* [About this exercise]: Nothing but the lines below between the line holding "S754_nan => false" and the line holding "Definition TimeWithinDay (t", inclusive, should appear in the answer, each set down exactly.

=== Data extracts ===

(** * NetworkInfoApp: the collect-and-save pipeline of [App.js]

    A shallow embedding of the React Native component [App] of
    [src/App.js]: its state cells, the asynchronous functions
    [requestPermissions], [fetchNetworkInfo], [fetchLocation], [saveData],
    [fetchSavedData] and [fetchAvailableNetworks], and the mount effect
    that starts them.

    An [async] function runs synchronously up to its next [await]; there it
    is suspended until the awaited promise settles.  Every [await] of
    [App.js] waits on one call of a collaborator (expo-location,
    react-native-wifi-reborn, Firestore), so a suspended function is
    identified by the call it waits for, and the code after the [await] is
    a function of the settlement and of the component state.  The event
    loop is a transition system that settles the outstanding calls in any
    order.  A second transition system follows the component over several
    instances, with its renders and remounts. *)

From Stdlib Require Import String Ascii ZArith List Bool Lia Permutation.
From Stdlib Require Import Floats.SpecFloat.
From Stdlib Require DecimalString.
Import ListNotations.
Open Scope string_scope.
Open Scope list_scope.
Open Scope Z_scope.

(** ** JavaScript data *)

(** A JavaScript number that the program only carries around (a coordinate)
    is an IEEE 754 datum. *)
Definition float64 : Type := spec_float.

(** Plain data as it is handed to Firestore: strings, integers, floats and
    objects.  An object keeps its properties in insertion order. *)
#[warnings="-register-all"]
Inductive value : Type :=
| VStr (s : string)
| VInt (z : Z)
| VFloat (f : float64)
| VNull
| VMap (props : list (string * value)).

Definition object : Type := list (string * value).

(** [o.k]: the property [k] of [o], [None] standing for [undefined]. *)
Fixpoint obj_get (k : string) (o : object) : option value :=
  match o with
  | [] => None
  | (k', v) :: o' => if String.eqb k' k then Some v else obj_get k o'
  end.

(** [{...o, k: v}]: a copy of [o] in which [k] is [v]; an existing property
    keeps its place, a new one goes last. *)
Fixpoint obj_set (k : string) (v : value) (o : object) : object :=
  match o with
  | [] => [(k, v)]
  | (k', v') :: o' =>
      if String.eqb k' k then (k, v) :: o' else (k', v') :: obj_set k v o'
  end.

Definition obj_keys (o : object) : list string := map fst o.

(** [v.k] and the property names of [v], for a value that may be an
    object. *)
Definition field (k : string) (v : value) : option value :=
  match v with
  | VMap o => obj_get k o
  | _ => None
  end.

Definition keys (v : value) : list string :=
  match v with
  | VMap o => obj_keys o
  | _ => []
  end.

(** ECMAScript [ToBoolean], on the values the component holds. *)
Definition float_truthy (f : float64) : bool :=
  match f with
  | S754_zero _ | S754_nan => false
  | S754_infinity _ | S754_finite _ _ _ => true
  end.

Definition truthy (v : value) : bool :=
  match v with
  | VStr s => negb (String.eqb s "")
  | VInt z => negb (z =? 0)
  | VFloat f => float_truthy f
  | VNull => false
  | VMap _ => true
  end.

(** Truthiness of a property read, [undefined] being falsy. *)
Definition truthy_prop (r : option value) : bool :=
  match r with
  | None => false
  | Some v => truthy v
  end.

(** ** The clock

    [new Date()] reads the clock: a time value, in milliseconds since
    1970-01-01T00:00:00Z.  [toISOString] prints it as ECMAScript does
    (Date.prototype.toISOString): [YYYY-MM-DDTHH:mm:ss.sssZ], the year
    written with a sign and six digits when it is outside 0..9999. *)
Module Date.

Definition msPerDay : Z := 86400000.

(** The largest time value of an ECMAScript Date: 100,000,000 days. *)
Definition maxTime : Z := 8640000000000000.

Definition valid (t : Z) : Prop := - maxTime <= t <= maxTime.

Definition Day (t : Z) : Z := t / msPerDay.
Definition TimeWithinDay (t : Z) : Z := t mod msPerDay.

Definition HourFromTime (t : Z) : Z := TimeWithinDay t / 3600000.
Definition MinFromTime (t : Z) : Z := (TimeWithinDay t / 60000) mod 60.
Definition SecFromTime (t : Z) : Z := (TimeWithinDay t / 1000) mod 60.
Definition msFromTime (t : Z) : Z := TimeWithinDay t mod 1000.

(** The proleptic Gregorian date of a day number, years counted from
    March so that the leap day comes last. *)
Definition dayOfEra (day : Z) : Z := (day + 719468) mod 146097.
Definition era (day : Z) : Z := (day + 719468) / 146097.
Definition yearOfEra (day : Z) : Z :=
  let doe := dayOfEra day in
  (doe - doe / 1460 + doe / 36524 - doe / 146096) / 365.
Definition dayOfYear (day : Z) : Z :=
  let yoe := yearOfEra day in
  dayOfEra day - (365 * yoe + yoe / 4 - yoe / 100).
Definition monthIndex (day : Z) : Z := (5 * dayOfYear day + 2) / 153.

Definition DateFromDay (day : Z) : Z :=
  dayOfYear day - (153 * monthIndex day + 2) / 5 + 1.
Definition MonthFromDay (day : Z) : Z :=
  let mp := monthIndex day in
  if mp <? 10 then mp + 3 else mp - 9.
Definition YearFromDay (day : Z) : Z :=
  yearOfEra day + era day * 400 + (if MonthFromDay day <=? 2 then 1 else 0).

Definition digit (n : Z) : ascii := ascii_of_nat (48 + Z.to_nat (n mod 10)).

(** [n] in decimal, on exactly [width] digits (the low ones). *)
Fixpoint pad (width : nat) (n : Z) : string :=
  match width with
  | O => ""
  | S w => (pad w (n / 10) ++ String (digit n) "")%string
  end.

Definition yearString (y : Z) : string :=
  if (0 <=? y) && (y <=? 9999) then pad 4 y
  else
    let sign := if 0 <=? y then "+" else "-" in
    (sign ++ pad 6 (Z.abs y))%string.

Definition toISOString (t : Z) : string :=
  (yearString (YearFromDay (Day t)) ++ "-" ++
   pad 2 (MonthFromDay (Day t)) ++ "-" ++
   pad 2 (DateFromDay (Day t)) ++ "T" ++
   pad 2 (HourFromTime t) ++ ":" ++
   pad 2 (MinFromTime t) ++ ":" ++
   pad 2 (SecFromTime t) ++ "." ++
   pad 3 (msFromTime t) ++ "Z")%string.

(** The shape of an ISO 8601 date-time in UTC, as a test on the characters:
    a year of four digits, or a sign and six digits; then [-MM-DDTHH:mm:ss.sssZ]
    with the month in 01..12, the day in 01..31, the hour in 00..23, the
    minutes and seconds in 00..59. *)
Definition is_digit (c : ascii) : bool :=
  let n := nat_of_ascii c in ((48 <=? n) && (n <=? 57))%nat.

Definition digit_value (c : ascii) : Z := Z.of_nat (nat_of_ascii c) - 48.

Fixpoint number (cs : list ascii) (acc : Z) : option Z :=
  match cs with
  | [] => Some acc
  | c :: cs' =>
      if is_digit c then number cs' (10 * acc + digit_value c) else None
  end.

Definition in_range (cs : list ascii) (lo hi : Z) : bool :=
  match number cs 0 with
  | Some n => (lo <=? n) && (n <=? hi)
  | None => false
  end.
Lemma count_rstrip s : count comma (rstrip s) = count comma s.
Proof.
  induction s as [|c s IH]; simpl; [done|].
  destruct (rstrip s) as [|c' r] eqn:E.
  - apply rstrip_empty_count in E as E'. rewrite E' in *.
    destruct (isspace c) eqn:Hc; simpl; [|done].
    destruct (Ascii.eqb c comma) eqn:Hs; [|done].
    apply eqb_comma_not_space in Hs. congruence.
  - change (count comma (String c (String c' r))) with
      (if Ascii.eqb c comma then S (count comma (String c' r))
       else count comma (String c' r)).
    by rewrite IH.
Qed.

(** Stripping a line never changes its number of commas. *)
Lemma count_strip s : count comma (strip s) = count comma s.
Proof. unfold strip. by rewrite count_rstrip, count_lstrip. Qed.

Lemma split_lstrip s :
  split comma (lstrip s) = on_head lstrip (split comma s).
Proof.
  induction s as [|c s IH]; [done|]. simpl.
  destruct (isspace c) eqn:Hc.
  - destruct (Ascii.eqb c comma) eqn:Hs.
    { apply eqb_comma_not_space in Hs. congruence. }
    destruct (split_cons comma s) as (f & fs & E). rewrite E in *.
    simpl. by rewrite Hc.
  - simpl. destruct (Ascii.eqb c comma) eqn:Hs; [done|].
    destruct (split_cons comma s) as (f & fs & E). rewrite E.
    simpl. by rewrite Hc.
Qed.

Lemma on_last_cons {A} (f : A → A) x y l :
  on_last f (x :: y :: l) = x :: on_last f (y :: l).
Proof. done. Qed.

===

* [Solved exercise]:
  | S754_zero _ | S754_nan => false
  | S754_infinity _ | S754_finite _ _ _ => true
  end.

Definition truthy (v : value) : bool :=
  match v with
  | VStr s => negb (String.eqb s "")
  | VInt z => negb (z =? 0)
  | VFloat f => float_truthy f
  | VNull => false
  | VMap _ => true
  end.

(** Truthiness of a property read, [undefined] being falsy. *)
Definition truthy_prop (r : option value) : bool :=
  match r with
  | None => false
  | Some v => truthy v
  end.

(** ** The clock

    [new Date()] reads the clock: a time value, in milliseconds since
    1970-01-01T00:00:00Z.  [toISOString] prints it as ECMAScript does
    (Date.prototype.toISOString): [YYYY-MM-DDTHH:mm:ss.sssZ], the year
    written with a sign and six digits when it is outside 0..9999. *)
Module Date.

Definition msPerDay : Z := 86400000.

(** The largest time value of an ECMAScript Date: 100,000,000 days. *)
Definition maxTime : Z := 8640000000000000.

Definition valid (t : Z) : Prop := - maxTime <= t <= maxTime.

Definition Day (t : Z) : Z := t / msPerDay.
Definition TimeWithinDay (t : Z) : Z := t mod msPerDay.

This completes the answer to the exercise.